November 7, 2005

CLI Magic: sudo voodoo

Author: Joe Barr

Sudo is a handy little tool that is of value to both system administrators and common folks like us. What does it do? It allows you to temporarily assume the permissions of another user, up to and including root. If you belong to the camp that says you should only have root privileges at the time they are needed, sudo makes your life a little easier by making it easier to shape-shift between the permissions for a mere mortal and those of the super user.

We'll start with an easy -- and not uncommon -- example. You need to make a change to a configuration file in order to take advantage of your latest hardware acquisition. Gedit is your editor of choice, but you need root privileges in order to write a modified version of the config. What to do? Sudo, of course. Open a console and enter this:

sudo gedit /etc/some.conf

Depending on which distribution you use, you'll be prompted for your user password or the root password.

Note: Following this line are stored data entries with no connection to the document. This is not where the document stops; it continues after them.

(** The identifier and the dotted name behind it, as [parse_primary] reads them. *)
Lemma primary_dotted pe p first parts rest :
  parts ≠ [] → kinds p = TokenKind.Ident first :: print_parts parts ++ rest → no_dot rest →
  ∃ p', parse_primary pe p = Some (Ok
          (match parts with
           | second :: ((_ :: _) as header) =>
               if decide (second = str "http") then Expr.HeaderRef first (join [x2e] header)
               else Expr.Variable_ (join [x2e] (first :: parts))
           | _ => Expr.Variable_ (join [x2e] (first :: parts))
           end, p')) ∧ kinds p' = rest.
Proof.
  intros Hne Hp Hs. assert (Hr : print_parts parts ++ rest ≠ []) by (intros [_ ->]%app_nil; done).
  assert (Hp1 : kinds (advance p) = print_parts parts ++ rest) by by eapply kinds_advance.
  destruct (dotted_reads parts (tokens_left (advance p)) (advance p) rest Hp1 Hs) as (p' & E & Hp').
  { by rewrite kinds_left. }
  exists p'. split; [|done]. unfold parse_primary. rewrite (kinds_cons _ _ _ Hp).
  unfold expect_ident. rewrite (kinds_cons _ _ _ Hp). cbn [bounded_bind].
  destruct parts as [|part parts]; [done|]. rewrite decide_True by exact (kinds_cons _ _ _ Hp1).
  unfold parse_dotted_expr. rewrite E. done.
Qed.

(** Printing then reading a variable name. *)
Lemma primary_variable pe p n rest :
  variable_name (split_char x2e n) → kinds p = print_name n ++ rest → no_dot rest →
  reads_as (parse_primary pe) (Expr.Variable_ n) p rest.
Proof.
  intros [Hlen Hhttp] Hp Hs. destruct (print_name_cons n) as (first & parts & Esplit & Eprint).
  rewrite Eprint in Hp. rewrite Esplit in Hlen, Hhttp.
  destruct (primary_dotted pe p first parts rest) as (p' & E & Hp'); [by destruct parts; simpl in Hlen; [lia|]|done..|].
  exists p'. split; [|done]. rewrite E. rewrite <-(split_char_join x2e n), Esplit. do 3 f_equal.
  destruct parts as [|second [|third parts]]; [done..|].
  rewrite decide_False; [done|]. intros ->. apply Hhttp. simpl. split; [lia|done].
Qed.

(** The first token of an expression. *)
Lemma print_head e : printable e → ∃ t ts, print_expr e = t :: ts ∧ t ≠ TokenKind.RParen
  ∧ (5 < expr_level e → t ≠ TokenKind.Not ∧ t ≠ TokenKind.Minus).
Proof.
  induction 1 as [s|v|v|v|v|n|n Hn|o h|l op r Hl IHl Hr IHr|op e He IHe|n args|o m args]; simpl;
    try by eexists _, _.
  - destruct (print_name_cons n) as (first & parts & _ & ->). by eexists _, _.
  - destruct IHl as (t & ts & E & Ht & _). unfold parens.
    destruct (_ <? _); [|rewrite E]; eexists _, _; (split; [done|]); (split; [done|]);
      (destruct op; simpl; lia).
  - eexists _, _. split; [done|]. split; [by destruct op|]. lia.
  - destruct (print_name_cons o) as (first & parts & _ & ->). by eexists _, _.
Qed.

Section level.
  Context (f : nat) (pe : parses Expr.t).
  Context (Hpe : ∀ e p rest, printable e → kinds p = print_expr e ++ rest → stops 0 rest →
                   length (kinds p) ≤ f → reads_as pe e p rest).

Lemma more_args_reads args : ∀ fuel p rest,
  Forall printable args → rest ≠ [] → length (kinds p) ≤ f → length (kinds p) ≤ fuel →
  kinds p = concat (map (λ a, TokenKind.Comma :: print_expr a) args) ++ TokenKind.RParen :: rest →
  reads_as (more_args pe fuel) args p (TokenKind.RParen :: rest).
Proof.
  induction args as [|a args IH]; intros fuel p rest HF Hne Hf Hfu Hp;
    (destruct fuel as [|fuel]; [by rewrite Hp, length_app in Hfu; simpl in Hfu; lia|]);
    unfold reads_as; cbn [more_args]; unfold eat_exact.
  - exists p. by rewrite decide_False by by rewrite (kinds_cons _ _ _ Hp).
  - apply Forall_cons in HF as [Ha HF]. simpl in Hp. rewrite <-app_assoc in Hp.
    rewrite decide_True by by rewrite (kinds_cons _ _ _ Hp).
    set (rest1 := concat (map (λ a, TokenKind.Comma :: print_expr a) args) ++ TokenKind.RParen :: rest) in *.
    assert (Hs : stops 0 rest1) by (unfold rest1; destruct args; [apply stops_rparen|apply stops_comma]).
    assert (Hp1 : kinds (advance p) = print_expr a ++ rest1).
    { eapply kinds_advance; [exact Hp|]. intros [_ E]%app_nil. by rewrite E in Hs. }
    rewrite Hp in Hf, Hfu. simpl in Hf, Hfu. rewrite <-Hp1 in Hf, Hfu.
    destruct (Hpe a (advance p) rest1) as (p1 & E1 & Hk1); [done..|lia|]. rewrite E1. cbn [bounded_bind].
    destruct (IH fuel p1 rest) as (p2 & E2 & Hk2); [done..| | |done|].
    { rewrite Hk1. rewrite Hp1, length_app in Hf. lia. }
    { rewrite Hk1. rewrite Hp1, length_app in Hfu. lia. }
    exists p2. by rewrite E2.
Qed.

Lemma separate_cons a args :
  separate (map print_expr (a :: args))
  = print_expr a ++ concat (map (λ a, TokenKind.Comma :: print_expr a) args).
Proof.
  revert a. induction args as [|b args IH]; intros a; [by rewrite app_nil_r|].
  change (separate (map print_expr (a :: b :: args)))
    with (print_expr a ++ TokenKind.Comma :: separate (map print_expr (b :: args))).
  rewrite IH. done.
Qed.

Lemma arg_list_reads args p rest :
  Forall printable args → rest ≠ [] → length (kinds p) ≤ f →
  kinds p = separate (map print_expr args) ++ TokenKind.RParen :: rest →
  reads_as (parse_arg_list pe) args p (TokenKind.RParen :: rest).
Proof.
  intros HF Hne Hf Hp. unfold reads_as, parse_arg_list. destruct args as [|a args].
  { exists p. by rewrite decide_True by by rewrite (kinds_cons _ _ _ Hp). }
  rewrite separate_cons, <-app_assoc in Hp. apply Forall_cons in HF as [Ha HF].
  destruct (print_head a Ha) as (t & ts & Et & Ht & _).
  rewrite decide_False by by rewrite Et in Hp; rewrite (kinds_cons _ _ _ Hp).
  destruct (Hpe a p _ Ha Hp) as (p1 & E1 & Hk1); [|done|].
  { destruct args; [apply stops_rparen|apply stops_comma]. }
  rewrite E1. cbn [bounded_bind].
  destruct (more_args_reads args (tokens_left p1) p1 rest) as (p2 & E2 & Hk2); [done..| |by rewrite kinds_left|done|].
  { rewrite Hk1. rewrite Hp, length_app in Hf. lia. }
  exists p2. by rewrite E2.
Qed.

When you've entered it, you'll immediately have the file you want to edit in front of you. Better yet, when you're finished, you'll be able to save it.

It's important to note that after entering the password, you can use sudo again for a short period without needing to use the password again. The default is five minutes, though this can be changed in sudo's configuration file. You can bring the curtain down early on that condition by entering:

sudo -k

This tells sudo to invalidate your timestamp, so that you'll be prompted for a password the next time you use sudo.

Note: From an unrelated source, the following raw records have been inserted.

(* ===== verification/Vmod.v ===== *)
(** * VMODs: the function registry and the built-in modules

    Models [rv-vmod/src/error.rs], [types.rs], [registry.rs], [std_vmod.rs],
    [blob.rs], [purge.rs] and [directors.rs], with the [Display] of values of
    [rv-types/src/vcl_value.rs].  The clock readings of [std.now] and [std.random],
    Unicode upper case and the base64 crate are arguments; log lines are not
    recorded. *)

From Stdlib Require Import SpecFloat.
From stdpp Require Import sorting.
From S2P Require Import Prelude RustStr F64 Types VclSyntax Values.
Local Open Scope Z_scope.
Local Open Scope rust_scope.

Module VmodError.

Inductive t : Set :=
| InvalidArgument (msg : bytes)
| TypeMismatch (msg : bytes)
| NotFound (msg : bytes)
| InternalError (msg : bytes).

Definition to_string (e : t) : bytes :=
  match e with
  | InvalidArgument m => str "invalid argument: " ++ m
  | TypeMismatch m => str "type mismatch: " ++ m
  | NotFound m => str "not found: " ++ m
  | InternalError m => str "internal error: " ++ m
  end.

End VmodError.

(** [Display] of [ParseIntError] for i64: digits are checked before the overflow
    of the same round. *)
Fixpoint int_error_digits (lo hi acc : Z) (neg : bool) (s : bytes) : bytes :=
  match s with
  | [] => []
  | b :: s =>
      match digit_val b with
      | None => str "invalid digit found in string"
      | Some d =>
          let acc' := if neg then acc * 10 - d else acc * 10 + d in
          if acc' <? lo then str "number too small to fit in target type"
          else if hi <? acc' then str "number too large to fit in target type"
          else int_error_digits lo hi acc' neg s
      end
  end.

Definition parse_i64_error (s : bytes) : bytes :=
  match s with
  | [] => str "cannot parse integer from empty string"
  | b :: r =>
      if decide (b = x2d ∨ b = x2b) then
        match r with
        | [] => str "invalid digit found in string"
        | _ => int_error_digits (- 2 ^ 63) i64_max 0 (bool_decide (b = x2d)) r
        end
      else int_error_digits (- 2 ^ 63) i64_max 0 false s
  end.

(** [Display] of [ParseFloatError]. *)
Definition parse_f64_error (s : bytes) : bytes :=
  match s with
  | [] => str "cannot parse float from empty string"
  | _ => str "invalid float literal"
  end.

But wait, I don't like gedit!

Don't worry, you can use the editor of your dreams instead. In fact, try this:

sudo -e /etc/some.conf

That does the same thing as the command above that specifies gedit, but it uses the editor in your EDITOR environment string, or the one noted in /etc/sudoers, which is the configuration file used by sudo.

And finally, if the -e argument is too hard for you to type, then just type:

sudoedit /etc/some.conf

It behaves exactly the same as the sudo command using the -e option.

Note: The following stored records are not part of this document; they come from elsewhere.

(** A subroutine that begins by calling itself. *)
Lemma recursion_diverges fuel vi name idx sub rest ctx :
  sub_index vi !! name = Some idx → subs (vi_program vi) !! idx = Some sub →
  sub_body sub = Statement.Call name :: rest →
  VclInterpreter_exec_subroutine fuel vi name ctx = None.
Proof.
  intros Hidx Hsub Hbody. unfold VclInterpreter_exec_subroutine.
  assert (Hcall : exec_call fuel vi name ctx = None).
  { induction fuel as [|fuel IH]; [done|]. cbn [exec_call].
    rewrite Hidx, Hsub. cbn [mbind option_bind]. rewrite Hbody. unfold exec_block.
    cbn [exec_list exec_statement]. by rewrite IH. }
  rewrite Hidx, Hsub. cbn [mbind option_bind]. rewrite Hbody. unfold exec_block.
  cbn [exec_list exec_statement]. by rewrite Hcall.
Qed.

(** Recursion is neither refused nor bounded: the program
    [sub vcl_recv { call vcl_recv; }] loads, and its [vcl_recv] uses up every
    stack. *)
Theorem recursion_accepted fuel ctx :
  ∃ program, load_vcl (str "sub vcl_recv { call vcl_recv; }") = Some (Ok program)
    ∧ VclInterpreter_exec_subroutine fuel (VclInterpreter_new program) (str "vcl_recv") ctx = None.
Proof.
  exists (mkProgram None [] [] [] [] [mkSub (str "vcl_recv") [Statement.Call (str "vcl_recv")]]).
  split; [vm_compute; reflexivity|].
  by eapply (recursion_diverges fuel _ (str "vcl_recv") 0).
Qed.

(* ------------------------------------------------------------------ *)
(** ** Assignments *)

(** The four messages, by the name VCL gives them. *)
Definition objects : list (bytes * ((context → HttpMessage) * (HttpMessage → context → context))) :=
  [(str "req", (v_req, set_req)); (str "resp", (v_resp, set_resp)); (str "bereq", (v_bereq, set_bereq));
   (str "beresp", (v_beresp, set_beresp))].

Lemma set_header_variable obj get put header val op ctx :
  (obj, (get, put)) ∈ objects →
  set_variable (obj ++ str ".http." ++ header) val op ctx
  = put (apply_header_op (get ctx) header val op) ctx.
Proof.
  unfold objects. rewrite !elem_of_cons, elem_of_nil.
  intros [[= -> -> ->]|[[= -> -> ->]|[[= -> -> ->]|[[= -> -> ->]|[]]]]].
  all: unfold set_variable, fixed_setters; cbn [match_str];
    repeat (rewrite decide_False by (intros E; vm_compute in E; discriminate E)); done.
Qed.

(** Reading back what was put. *)
Lemma objects_get_put obj get put m ctx :
  (obj, (get, put)) ∈ objects →
  message_of obj (put m ctx) = Ok m
  ∧ ∀ obj' get' put', (obj', (get', put')) ∈ objects → obj' ≠ obj → get' (put m ctx) = get' ctx.
Proof.
  unfold objects. rewrite !elem_of_cons, elem_of_nil.
  intros [[= -> -> ->]|[[= -> -> ->]|[[= -> -> ->]|[[= -> -> ->]|[]]]]]; destruct ctx;
    (split; [done|]); intros obj' get' put'; rewrite !elem_of_cons, elem_of_nil;
    intros [[= -> -> ->]|[[= -> -> ->]|[[= -> -> ->]|[[= -> -> ->]|[]]]]]; done.
Qed.

(** Header assignments in VCL: after [set obj.http.name = e;] the header reads
    as the printed value of [e] under every spelling of its name, each other header
    of the message and the other three messages are unchanged; after [+=] it reads
    as the old value followed by the new; [-=] changes nothing. *)
Theorem header_assignment obj get put name val op ctx name' r :
  (obj, (get, put)) ∈ objects →
  let ctx' := set_variable (obj ++ str ".http." ++ name) val op ctx in
  let old := default [] (HttpMessage_get_header (get ctx) name) in
  eval_expr r ctx' (Expr.HeaderRef obj name')
    = Ok (VclValue.String
        (if eq_ignore_ascii_case name name' then
           match op with
           | SetOp.Assign => string_of val
           | SetOp.Add => old ++ string_of val
           | SetOp.Subtract => default [] (HttpMessage_get_header (get ctx) name')
           end
         else default [] (HttpMessage_get_header (get ctx) name')))
  ∧ ∀ obj' get' put', (obj', (get', put')) ∈ objects → obj' ≠ obj → get' ctx' = get' ctx.
Proof.
  intros Hobj ctx' old. unfold ctx'. rewrite (set_header_variable obj get put) by done.
  destruct (objects_get_put obj get put (apply_header_op (get ctx) name val op) ctx Hobj) as [Hm Hother].
  split; [|done]. cbn [eval_expr]. rewrite Hm. cbn [result_bind]. unfold header_of, old. do 2 f_equal.
  unfold HttpMessage_get_header. destruct op; cbn [apply_header_op].
  - unfold HttpMessage_set_header, msg_with_headers. cbn [msg_headers]. rewrite HeaderMap_get_set. by case_if.
  - unfold HttpMessage_set_header, msg_with_headers. cbn [msg_headers]. rewrite HeaderMap_get_set. by case_if.
  - by case_if.
Qed.

(** The lifetimes a VCL sets cannot be read back: whatever [vcl_backend_response]
    assigns to [beresp.ttl], the variable still reads as 120 seconds, while the
    server is handed the assigned value. *)
Theorem beresp_ttl_reads_default val ctx r :
  let ctx' := set_variable (str "beresp.ttl") val SetOp.Assign ctx in
  eval_expr r ctx' (Expr.Variable_ (str "beresp.ttl")) = Ok (VclValue.Duration (f64_of_Z 120))
  ∧ v_local_vars ctx' !! str "beresp.ttl" = Some (VclValue.Duration (to_duration_secs val)).
Proof.
  intros ctx'. split; [done|]. unfold ctx'.
  assert (E : set_variable (str "beresp.ttl") val SetOp.Assign ctx
    = set_lifetime (str "beresp.ttl") (f64_of_Z 120) val SetOp.Assign ctx) by done.
  rewrite E. unfold set_lifetime, set_local_vars. destruct ctx. simpl v_local_vars. by rewrite lookup_insert_eq.
Qed.

End interp.

(* ------------------------------------------------------------------ *)
(** ** A concrete program *)

#[local] Instance interp_corefmt : CoreFmt := { fmt_f64 _ := []; char_debug _ := [] }.
#[local] Instance substring_replace : @RegexReplace substring_regex :=
  {| Regex_replace _ text _ := text; Regex_replace_all _ text _ := text |}.

Definition sample_source : bytes :=
  str "vcl 4; import std; # comment
sub vcl_recv { if (!req.is_ssl && req.restarts < 3) { std.log(1); call tag; } return(pass); }
sub tag { set req.http.X-Tag = 40 + 2; }".

Definition sample_program : VclProgram :=
  match load_vcl sample_source with
  | Some (Ok p) => p
  | _ => mkProgram None [] [] [] [] []
  end.

Definition sample_context : VclContext unit (VclValue.t unit) :=
  mkVclContext (HttpMessage_new_request HttpMethod_Get (str "/a") Http11) HttpMessage_default
    HttpMessage_default HttpMessage_default tt tt false 0 0 f64_zero f64_zero f64_zero None None ∅ false
    false false None None.

(** The request is passed, with the header set by the subroutine called. *)
Example sample_run :
  (λ '(res, ctx), (res, HttpMessage_get_header (v_req ctx) (str "x-tag")))
    <$> VclInterpreter_exec_subroutine (regex := substring_regex) (λ _, []) f64_zero 1
          (VclInterpreter_new sample_program) (str "vcl_recv") sample_context
  = Some (ExecAction InterpreterAction.Pass, Some (str "42")).
Proof. vm_compute. reflexivity. Qed.

Lemma resolver_never_called_witness :
  VclInterpreter_exec_subroutine (regex := substring_regex) (λ _, []) f64_zero 1
    (VclInterpreter_with_resolver sample_program (λ _ _ _, Err (str "called"))) (str "vcl_recv")
    sample_context
  = VclInterpreter_exec_subroutine (regex := substring_regex) (λ _, []) f64_zero 1
    (VclInterpreter_new sample_program) (str "vcl_recv") sample_context.
Proof.
  apply (resolver_never_called (regex := substring_regex) (λ _, []) f64_zero sample_source).
  vm_compute. reflexivity.
Defined.

Lemma subroutine_terminates_witness :
  ∃ res ctx', VclInterpreter_exec_subroutine (regex := substring_regex) (λ _, []) f64_zero 1
    (VclInterpreter_new sample_program) (str "vcl_recv") sample_context = Some (res, ctx').
Proof.
  apply (subroutine_terminates (regex := substring_regex) (λ _, []) f64_zero
           (λ n, if decide (n = str "vcl_recv") then 1%nat else 0%nat)).
  - repeat constructor.
  - vm_compute. lia.
Defined.

Lemma header_assignment_witness :
  let ctx' := set_variable (λ _ : unit, []) (str "req" ++ str ".http." ++ str "Accept")
                (VclValue.Int 7) SetOp.Assign sample_context in
  eval_expr (regex := substring_regex) (λ _, []) f64_zero None ctx' (Expr.HeaderRef (str "req") (str "ACCEPT"))
    = Ok (VclValue.String (str "7"))
  ∧ ∀ obj' get' put', (obj', (get', put')) ∈ objects → obj' ≠ str "req" → get' ctx' = get' sample_context.
Proof.
  apply (header_assignment (regex := substring_regex) (λ _, []) f64_zero (str "req") v_req set_req
           (str "Accept") (VclValue.Int 7) SetOp.Assign sample_context (str "ACCEPT") None).
  left.
Defined.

Often, you'll need just to have root access in the shell, instead of root permissions for a single command. Sudo handles that circumstance, too. Just enter:

sudo -s

That will give you a shell with full root permissions, which will remain in effect until you exit the shell.

Sometimes you may need to run a command as a user other than root. This is no problem for sudo. The command is:

sudo -u username

Here is a list of other sudo options you may find handy:

  • -v Resets the time-stamp set when you've started sudo to extend the time available, without running a command.
  • -H Resets the HOME environment variable to that of root or the user whose ID is being used to satisfy permissions.
  • -K Similar to the -k option, except that it removes the time-stamp completely.
  • -b The command sudo is executing will be run in the background.
  • -l Lists the commands available to the user.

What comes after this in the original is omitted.